Sweetbitter is urgent and heady, written with great attention to both environment and inner life, detailing desire and intimacy and the navigation of lust. The descriptions of life inside the restaurant are every bit as exhilarating as the lush descriptions of food throughout—heirloom tomatoes and Kumamoto oysters and endless Sancerre. She vividly captures a teetering moment of life, between adolescence and adulthood, when you know less why you want something, than that you just want it so badly it feels like a need. On a rainy day in the West Village, we met for cappuccinos at Via Carota, and talked about developing an awareness for food, investigating appetites, and the importance of saying no.
—Kyle Lucia Wu for Guernica Daily
Guernica: When Tess moves to New York and starts at the restaurant, she has really no awareness of food or having a ‘palate.’ Did you, like Tess, come to food late in life?
It was shocking when I got here and I saw that the restaurant industry was a valid way to make a living and people had real careers in it.

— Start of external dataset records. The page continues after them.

(** Fields of a range that do not say what it consists of. *)
Definition same_links (range range' : LiveRange) : Prop :=
  uses_ range' = uses_ range /\ first_use_interval_ range' = first_use_interval_ range /\ last_use_interval_ range' = last_use_interval_ range /\
  first_safepoint_ range' = first_safepoint_ range /\ vreg_ range' = vreg_ range.
Lemma range_wf_frame st st' r range range' c : holds st r range c -> ranges st' !! r = Some range' -> same_links range range' ->
  (forall a n, intervals st !! a = Some n -> a ∈ (c_intervals c).*1 -> intervals st' !! a = Some n) ->
  (forall a, a ∈ (c_uses c).*1 -> positions st' !! a = positions st !! a) ->
  (forall a, a ∈ (c_safepoints c).*1 -> safepoints st' !! a = safepoints st !! a) -> holds st' r range' c.
Proof.
  intros [] Hr (E1 & E2 & E3 & E4 & _) Hi Hu Hs. split; rewrite ?E1, ?E2, ?E3, ?E4; try done.
  - apply (seg_agree interval_next (intervals st)); [done|]. intros a Ha. pose proof Ha as Ha'. apply list_elem_of_fmap in Ha' as ([b n] & -> & Hin). cbn in *.
    destruct (seg_lookup _ _ _ _ _ _ _ rw_intervals Hin) as [Hn _]. rewrite Hn. by apply Hi.
  - by apply (seg_agree use_next (positions st)).
  - by apply (seg_agree safepoint_next (safepoints st)).
Qed.
(** The store changes in fields of ranges and in the contents of slots. *)
Record only_fields (st st' : Objects) : Prop := {
  of_intervals : intervals st' = intervals st;
  of_positions : positions st' = positions st;
  of_safepoints : safepoints st' = safepoints st;
  of_slots a : is_Some (slots st !! a) -> is_Some (slots st' !! a);
  of_ranges r range : ranges st !! r = Some range -> exists range', ranges st' !! r = Some range' /\ same_links range range' }.
#[export] Instance only_fields_refl : Reflexive only_fields.
Proof. intros st. split; try done. intros r range Hr. by exists range. Qed.
#[export] Instance only_fields_trans : Transitive only_fields.
Proof.
  intros a b c [] []. split; try congruence; [auto|]. intros r range Hr. destruct (of_ranges0 _ _ Hr) as (range' & Hr' & Hl). destruct (of_ranges1 _ _ Hr') as (range'' & Hr'' & Hl').
  exists range''. split; [done|]. unfold same_links in *. intuition congruence.
Qed.
Lemma only_fields_hint st st' h : only_fields st st' -> is_Some (hint_target st h) -> is_Some (hint_target st' h).
Proof.
  intros [] [x Hx]. unfold hint_target in *. destruct (h <? 0); [|apply of_slots0; by exists x]. destruct (ranges st !! (- h)) as [range|] eqn:E; [|done].
  destruct (of_ranges0 _ _ E) as (range' & -> & _). by eexists.
Qed.
Lemma only_fields_wf st st' r range c : only_fields st st' -> holds st r range c -> exists range', holds st' r range' c /\ same_links range range'.
Proof.
  intros Hof Hwf. destruct (of_ranges _ _ Hof _ _ (rw_range _ _ _ _ _ _ Hwf)) as (range' & Hr & Hl). exists range'. split; [|done]. destruct Hof.
  apply (range_wf_frame st st' r range); try done; [by intros a n Ha _; rewrite of_intervals0|by intros a _; rewrite of_positions0|by intros a _; rewrite of_safepoints0].
Qed.
Lemma only_fields_world st st' W : only_fields st st' -> world st W -> world st' W.
Proof.
  intros Hof Hw. split; try apply Hw.
  - intros r c Hc. destruct (w_wf _ _ Hw r c Hc) as [range Hwf]. destruct (only_fields_wf _ _ _ _ _ Hof Hwf) as (range' & Hwf' & _). by exists range'.
  - intros a u Hu. rewrite (of_positions _ _ Hof) in Hu. destruct (w_slots _ _ Hw a u Hu) as [Hs Hh]. split; [by apply Hof|]. destruct Hh as [Hh|Hh]; [by left|right; by eapply only_fields_hint].
  - intros a b u v. rewrite (of_positions _ _ Hof). apply (w_distinct _ _ Hw).
Qed.
Lemma only_fields_put st r range range' : ranges st !! r = Some range -> same_links range range' -> only_fields st (put_range st r range').
Proof.
  intros Hr Hl. split; try done. intros b x Hb. cbn. destruct (decide (b = r)) as [->|Hne].
  - rewrite lookup_insert_eq. exists range'. split; [done|]. congruence.
  - rewrite lookup_insert_ne by done. by exists x.
Qed.

(** ** Splitting a range of the world *)
Lemma relinked {P} `{PositionLaws P} (m m' : gmap Z P) (l l' : list (Z * P)) : (forall a, a ∉ l.*1 -> m' !! a = m !! a) -> unlinked <$> l' = unlinked <$> l ->
  (forall a n, (a, n) ∈ l' -> m' !! a = Some n) -> (forall a n, (a, n) ∈ l -> m !! a = Some n) ->
  forall a n', m' !! a = Some n' -> exists n, m !! a = Some n /\ pt_set_next n 0 = pt_set_next n' 0.
Proof.
  intros Hframe Heq Hm' Hm a n' Ha. destruct (decide (a ∈ l.*1)) as [Hin|Hnot]; [|exists n'; rewrite <- Hframe; done].
  rewrite <- (unlinked_ids l), <- Heq, unlinked_ids in Hin. apply list_elem_of_fmap in Hin as ([b x] & -> & Hin). cbn in *. rewrite (Hm' _ _ Hin) in Ha. injection Ha as ->.
  assert (Hu : unlinked (b, n') ∈ unlinked <$> l) by (rewrite <- Heq; by apply list_elem_of_fmap_2). apply list_elem_of_fmap in Hu as ([b' x] & E & Hx). unfold unlinked in E. cbn in E. injection E as -> E.
  exists x. split; [by apply Hm|done].
Qed.
Lemma unlinked_mem {P} `{PositionLaws P} (l1 l2 l : list (Z * P)) a : unlinked <$> (l1 ++ l2) = unlinked <$> l -> a ∈ l.*1 <-> a ∈ l1.*1 \/ a ∈ l2.*1.
Proof. intros Heq. rewrite <- (unlinked_ids l), <- Heq, unlinked_ids, fmap_app. apply elem_of_app. Qed.

Record split_world (st st' : Objects) (W : gmap Z range_contents) (r sibling split_pos : Z) (c c1 c2 : range_contents) (range range' range2 : LiveRange) : Prop := {
  sp_fresh : W !! sibling = None;
  sp_other : sibling <> r;
  sp_world : world st' (<[sibling := c2]> (<[r := c1]> W));
  sp_slots : slots st' = slots st;
  sp_range : ranges st' !! r = Some range';
  sp_sibling : ranges st' !! sibling = Some range2;
  sp_ranges b : b <> r -> b <> sibling -> ranges st' !! b = ranges st !! b;
  sp_new : ranges st !! sibling = None;
  sp_intervals b n : intervals st !! b = Some n -> b ∉ (c_intervals c).*1 -> intervals st' !! b = Some n;
  sp_vreg : vreg_ range' = vreg_ range /\ vreg_ range2 = vreg_ range;
  sp_location : assigned_location_ range' = assigned_location_ range /\ assigned_location_ range2 = NoLocation;
  sp_first : first_use_interval_ range' = first_use_interval_ range;
  sp_pending : first_pending_use_interval_ (finger_ range') =
    first_pending_use_interval_ (if first_pending_use_interval_ (finger_ range) =? 0 then Finger_Initialize range else finger_ range);
  sp_finger_uses : (first_register_use_ (finger_ range') = 0 \/ first_register_use_ (finger_ range') ∈ (c_uses c1).*1) /\
    (first_register_beneficial_use_ (finger_ range') = 0 \/ first_register_beneficial_use_ (finger_ range') ∈ (c_uses c1).*1);
  sp_live1 pos : live_at (c_intervals c1) pos <-> live_at (c_intervals c) pos /\ pos < split_pos;
  sp_live2 pos : live_at (c_intervals c2) pos <-> live_at (c_intervals c) pos /\ split_pos <= pos;
  sp_uses a u : positions st' !! a = Some u -> exists u0, positions st !! a = Some u0 /\ location_slot_ u0 = location_slot_ u /\ hint_ u0 = hint_ u;
  sp_safepoints a s : safepoints st' !! a = Some s -> exists s0, safepoints st !! a = Some s0 /\ locs_ s0 = locs_ s;
  sp_parts_uses : unlinked <$> (c_uses c1 ++ c_uses c2) = unlinked <$> c_uses c;
  sp_parts_safepoints : unlinked <$> (c_safepoints c1 ++ c_safepoints c2) = unlinked <$> c_safepoints c }.

Section Split.
Context (st : Objects) (W : gmap Z range_contents) (r : Z) (c : range_contents) (range : LiveRange) (split_pos : Z) (i0 : UseInterval).
Context (Hw : world st W) (Hc : W !! r = Some c) (Hr : ranges st !! r = Some range) (Hf : finger_wf range (c_intervals c) (c_uses c)).
Context (Hi0 : intervals st !! first_use_interval_ range = Some i0) (Hstart : start_ i0 < split_pos).
Context (Hend : exists q, live_at (c_intervals c) q /\ split_pos <= q).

Stephanie Danler: There are two stories there—one is my story, and one is what I was doing with Tess. Tess was emblematic of kids in the eighties who were brought up on microwaves, takeout, and fast food. My peers and I experienced this disconnect from food too. We associated food with going out to eat, but even then not with access to the kinds of restaurants [in New York]. Tess basically has a child’s relationship to food. She doesn’t know how to cook, people feed her, she’s gotten by—it’s sustenance. I had worked in restaurants since I was fifteen years old, so I had an awareness of food that Tess doesn’t have in the book. However, I had no concept of food culture, which was just budding in 2006. It was shocking when I got here and I saw that the restaurant industry was a valid way to make a living and people had real careers in it. My first restaurant job was right in the [Union Square] Greenmarket. My first real moment of awareness with food was similar to Tess’—it was an heirloom tomato and I had never tasted anything like it. I grew up in Southern California where we had tomatoes year-round, strawberries year-round. But the intensity and impact of a piece of food in its peak season after everyone has been waiting for it, which gives it so much energy—that was an epiphany. I wrote something similar but not exact for my character. Tess’s awakening is even broader—it’s across the board. She didn’t grow up in a city, she didn’t have access to food, and she’s never really had the kind of autonomy that living in a city gives you. That awakening of her palate is [emblematic] of all the areas of her life.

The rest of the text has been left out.